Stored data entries
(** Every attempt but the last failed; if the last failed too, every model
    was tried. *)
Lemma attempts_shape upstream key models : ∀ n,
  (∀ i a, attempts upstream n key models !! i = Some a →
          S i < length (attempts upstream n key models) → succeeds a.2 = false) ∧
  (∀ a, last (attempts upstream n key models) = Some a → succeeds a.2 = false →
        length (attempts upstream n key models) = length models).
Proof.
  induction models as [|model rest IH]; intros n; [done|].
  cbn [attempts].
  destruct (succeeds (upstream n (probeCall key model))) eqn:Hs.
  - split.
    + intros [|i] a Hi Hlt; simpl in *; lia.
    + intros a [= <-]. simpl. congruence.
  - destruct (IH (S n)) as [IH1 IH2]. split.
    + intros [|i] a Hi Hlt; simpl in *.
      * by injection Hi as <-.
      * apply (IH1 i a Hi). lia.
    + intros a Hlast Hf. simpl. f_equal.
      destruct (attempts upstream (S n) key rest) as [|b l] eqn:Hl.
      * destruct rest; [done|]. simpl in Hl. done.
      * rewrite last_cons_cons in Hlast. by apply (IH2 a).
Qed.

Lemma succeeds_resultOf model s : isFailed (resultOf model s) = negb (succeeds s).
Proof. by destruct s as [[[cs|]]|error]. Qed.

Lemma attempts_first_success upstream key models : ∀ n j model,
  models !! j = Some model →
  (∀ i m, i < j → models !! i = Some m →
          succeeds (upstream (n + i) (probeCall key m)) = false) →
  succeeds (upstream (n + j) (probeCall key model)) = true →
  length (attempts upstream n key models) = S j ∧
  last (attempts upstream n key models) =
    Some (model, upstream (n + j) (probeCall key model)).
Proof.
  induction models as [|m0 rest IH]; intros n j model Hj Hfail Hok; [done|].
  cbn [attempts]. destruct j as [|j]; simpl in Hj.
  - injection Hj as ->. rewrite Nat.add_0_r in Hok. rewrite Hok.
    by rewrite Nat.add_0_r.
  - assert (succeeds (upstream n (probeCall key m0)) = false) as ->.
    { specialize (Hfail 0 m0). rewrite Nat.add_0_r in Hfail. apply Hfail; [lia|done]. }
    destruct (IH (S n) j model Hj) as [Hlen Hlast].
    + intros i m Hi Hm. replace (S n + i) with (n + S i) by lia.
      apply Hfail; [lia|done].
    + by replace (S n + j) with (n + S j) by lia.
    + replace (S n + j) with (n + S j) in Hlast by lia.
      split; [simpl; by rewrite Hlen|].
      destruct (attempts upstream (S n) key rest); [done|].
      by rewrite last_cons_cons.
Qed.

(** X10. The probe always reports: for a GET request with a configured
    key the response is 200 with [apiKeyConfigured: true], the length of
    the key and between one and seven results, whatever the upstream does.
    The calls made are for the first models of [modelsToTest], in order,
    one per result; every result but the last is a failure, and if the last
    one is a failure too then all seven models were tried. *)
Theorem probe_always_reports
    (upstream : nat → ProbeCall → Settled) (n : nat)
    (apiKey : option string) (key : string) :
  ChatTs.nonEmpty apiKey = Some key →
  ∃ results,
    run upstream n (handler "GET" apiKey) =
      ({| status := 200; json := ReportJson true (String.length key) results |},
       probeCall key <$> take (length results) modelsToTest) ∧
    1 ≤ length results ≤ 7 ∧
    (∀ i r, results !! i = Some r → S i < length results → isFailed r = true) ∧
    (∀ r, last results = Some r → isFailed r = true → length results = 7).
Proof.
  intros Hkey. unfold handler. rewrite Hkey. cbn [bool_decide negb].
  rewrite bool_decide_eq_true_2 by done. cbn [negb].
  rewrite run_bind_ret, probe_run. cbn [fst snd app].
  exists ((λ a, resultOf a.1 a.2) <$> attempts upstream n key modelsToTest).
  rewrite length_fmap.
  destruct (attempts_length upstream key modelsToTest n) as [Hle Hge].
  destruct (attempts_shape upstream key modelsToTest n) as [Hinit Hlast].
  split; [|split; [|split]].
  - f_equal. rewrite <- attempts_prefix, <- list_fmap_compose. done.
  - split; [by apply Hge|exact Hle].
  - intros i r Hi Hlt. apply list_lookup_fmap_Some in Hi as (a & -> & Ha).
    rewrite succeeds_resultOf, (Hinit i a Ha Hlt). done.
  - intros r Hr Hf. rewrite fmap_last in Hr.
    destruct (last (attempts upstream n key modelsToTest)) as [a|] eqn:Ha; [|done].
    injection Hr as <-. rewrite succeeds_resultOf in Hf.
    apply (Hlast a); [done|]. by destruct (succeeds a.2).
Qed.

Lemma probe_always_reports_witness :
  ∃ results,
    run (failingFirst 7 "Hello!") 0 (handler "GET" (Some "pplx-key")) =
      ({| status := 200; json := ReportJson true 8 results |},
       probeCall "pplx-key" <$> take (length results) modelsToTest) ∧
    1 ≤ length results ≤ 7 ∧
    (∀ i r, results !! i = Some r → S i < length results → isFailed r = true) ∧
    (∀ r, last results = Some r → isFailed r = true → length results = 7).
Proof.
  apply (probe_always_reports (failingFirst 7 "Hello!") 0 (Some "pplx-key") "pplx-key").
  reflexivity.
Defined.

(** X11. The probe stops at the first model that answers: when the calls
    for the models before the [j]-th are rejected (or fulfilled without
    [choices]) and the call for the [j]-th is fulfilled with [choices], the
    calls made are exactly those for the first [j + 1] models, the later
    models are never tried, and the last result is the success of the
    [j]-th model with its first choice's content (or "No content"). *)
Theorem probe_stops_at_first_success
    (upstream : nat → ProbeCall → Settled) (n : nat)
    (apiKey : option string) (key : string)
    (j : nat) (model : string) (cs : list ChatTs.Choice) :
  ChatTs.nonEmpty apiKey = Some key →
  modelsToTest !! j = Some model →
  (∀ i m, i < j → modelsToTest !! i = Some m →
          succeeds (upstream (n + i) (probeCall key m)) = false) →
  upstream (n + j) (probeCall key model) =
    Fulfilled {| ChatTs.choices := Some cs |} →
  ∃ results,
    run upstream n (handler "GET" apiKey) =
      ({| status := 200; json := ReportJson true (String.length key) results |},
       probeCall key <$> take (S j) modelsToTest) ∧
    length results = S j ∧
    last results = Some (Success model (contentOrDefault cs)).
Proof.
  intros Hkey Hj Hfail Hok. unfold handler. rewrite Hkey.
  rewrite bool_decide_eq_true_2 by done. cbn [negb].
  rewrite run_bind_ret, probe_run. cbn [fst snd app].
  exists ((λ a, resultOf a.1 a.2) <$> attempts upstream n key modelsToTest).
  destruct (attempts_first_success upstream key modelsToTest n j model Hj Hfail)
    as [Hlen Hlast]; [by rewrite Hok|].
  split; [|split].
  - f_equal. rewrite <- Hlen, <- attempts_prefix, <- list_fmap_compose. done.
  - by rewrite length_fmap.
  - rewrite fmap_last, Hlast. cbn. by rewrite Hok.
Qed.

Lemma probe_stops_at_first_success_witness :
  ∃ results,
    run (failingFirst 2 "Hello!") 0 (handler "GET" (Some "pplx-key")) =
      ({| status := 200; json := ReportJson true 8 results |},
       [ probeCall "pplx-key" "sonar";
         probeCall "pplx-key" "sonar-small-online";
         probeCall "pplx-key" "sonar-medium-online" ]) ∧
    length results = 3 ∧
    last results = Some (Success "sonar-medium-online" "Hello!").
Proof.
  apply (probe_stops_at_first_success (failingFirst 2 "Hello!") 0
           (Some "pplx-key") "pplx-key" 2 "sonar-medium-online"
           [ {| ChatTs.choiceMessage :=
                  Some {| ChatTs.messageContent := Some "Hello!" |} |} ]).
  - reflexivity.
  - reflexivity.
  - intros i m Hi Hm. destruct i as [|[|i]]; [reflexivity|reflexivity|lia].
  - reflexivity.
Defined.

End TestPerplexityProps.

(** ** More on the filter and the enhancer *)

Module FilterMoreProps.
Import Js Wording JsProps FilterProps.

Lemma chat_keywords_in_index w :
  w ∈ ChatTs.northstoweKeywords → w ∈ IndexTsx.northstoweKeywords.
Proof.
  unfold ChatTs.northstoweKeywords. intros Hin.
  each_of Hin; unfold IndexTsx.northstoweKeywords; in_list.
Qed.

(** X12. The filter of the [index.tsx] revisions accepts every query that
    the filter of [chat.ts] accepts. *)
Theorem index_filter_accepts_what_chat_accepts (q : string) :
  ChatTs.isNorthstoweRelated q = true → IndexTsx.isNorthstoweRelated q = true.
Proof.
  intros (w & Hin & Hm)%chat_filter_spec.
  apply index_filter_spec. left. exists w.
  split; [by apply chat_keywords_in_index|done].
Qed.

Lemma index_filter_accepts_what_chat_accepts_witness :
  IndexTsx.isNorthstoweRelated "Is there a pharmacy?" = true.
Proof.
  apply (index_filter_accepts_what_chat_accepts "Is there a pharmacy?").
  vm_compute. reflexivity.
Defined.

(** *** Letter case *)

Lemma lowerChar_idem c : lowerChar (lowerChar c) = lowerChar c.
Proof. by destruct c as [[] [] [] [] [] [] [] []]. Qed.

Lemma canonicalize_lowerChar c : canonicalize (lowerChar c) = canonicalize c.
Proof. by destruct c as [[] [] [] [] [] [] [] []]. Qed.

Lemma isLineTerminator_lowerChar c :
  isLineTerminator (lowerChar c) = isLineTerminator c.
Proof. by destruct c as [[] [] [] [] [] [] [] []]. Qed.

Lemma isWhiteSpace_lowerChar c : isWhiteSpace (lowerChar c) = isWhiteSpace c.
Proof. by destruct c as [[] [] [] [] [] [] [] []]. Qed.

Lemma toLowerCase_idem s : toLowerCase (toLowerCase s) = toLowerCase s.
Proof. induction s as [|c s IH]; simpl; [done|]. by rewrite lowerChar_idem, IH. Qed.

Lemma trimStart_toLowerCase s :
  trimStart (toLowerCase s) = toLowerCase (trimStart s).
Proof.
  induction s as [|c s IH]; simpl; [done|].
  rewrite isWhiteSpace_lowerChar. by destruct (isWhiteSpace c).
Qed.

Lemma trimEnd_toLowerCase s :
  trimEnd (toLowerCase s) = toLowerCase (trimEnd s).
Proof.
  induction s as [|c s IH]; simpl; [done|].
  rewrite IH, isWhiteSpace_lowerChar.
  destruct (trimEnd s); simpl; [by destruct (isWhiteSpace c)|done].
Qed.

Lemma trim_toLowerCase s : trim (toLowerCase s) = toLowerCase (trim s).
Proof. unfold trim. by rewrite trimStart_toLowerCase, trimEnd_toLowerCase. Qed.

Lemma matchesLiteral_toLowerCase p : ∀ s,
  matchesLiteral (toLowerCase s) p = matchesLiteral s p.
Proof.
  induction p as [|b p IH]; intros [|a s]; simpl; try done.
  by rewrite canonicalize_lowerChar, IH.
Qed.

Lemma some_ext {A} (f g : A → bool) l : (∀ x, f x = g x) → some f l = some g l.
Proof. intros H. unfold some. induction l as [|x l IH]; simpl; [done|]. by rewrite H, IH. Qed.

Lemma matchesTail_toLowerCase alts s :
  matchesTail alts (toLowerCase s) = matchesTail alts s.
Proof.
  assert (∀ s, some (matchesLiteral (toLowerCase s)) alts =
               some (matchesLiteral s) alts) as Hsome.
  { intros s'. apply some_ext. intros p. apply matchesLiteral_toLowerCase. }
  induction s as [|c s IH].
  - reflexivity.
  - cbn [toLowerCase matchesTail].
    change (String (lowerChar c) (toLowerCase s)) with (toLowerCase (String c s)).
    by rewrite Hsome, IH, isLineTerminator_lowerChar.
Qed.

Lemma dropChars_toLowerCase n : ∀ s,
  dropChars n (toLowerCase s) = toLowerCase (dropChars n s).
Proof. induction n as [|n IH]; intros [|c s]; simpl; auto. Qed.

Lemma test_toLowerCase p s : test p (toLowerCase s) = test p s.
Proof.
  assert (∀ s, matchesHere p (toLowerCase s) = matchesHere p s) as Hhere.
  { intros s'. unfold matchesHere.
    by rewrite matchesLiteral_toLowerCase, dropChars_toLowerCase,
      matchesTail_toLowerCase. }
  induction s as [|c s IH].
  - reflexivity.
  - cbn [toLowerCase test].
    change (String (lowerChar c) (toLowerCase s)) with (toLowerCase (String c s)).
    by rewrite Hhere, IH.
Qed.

_Aim of the exercise_:
Each line of the data that holds "IndexTsx" should be reported.

_Reply_:
  w ∈ ChatTs.northstoweKeywords → w ∈ IndexTsx.northstoweKeywords.
  each_of Hin; unfold IndexTsx.northstoweKeywords; in_list.
  ChatTs.isNorthstoweRelated q = true → IndexTsx.isNorthstoweRelated q = true.
  IndexTsx.isNorthstoweRelated "Is there a pharmacy?" = true.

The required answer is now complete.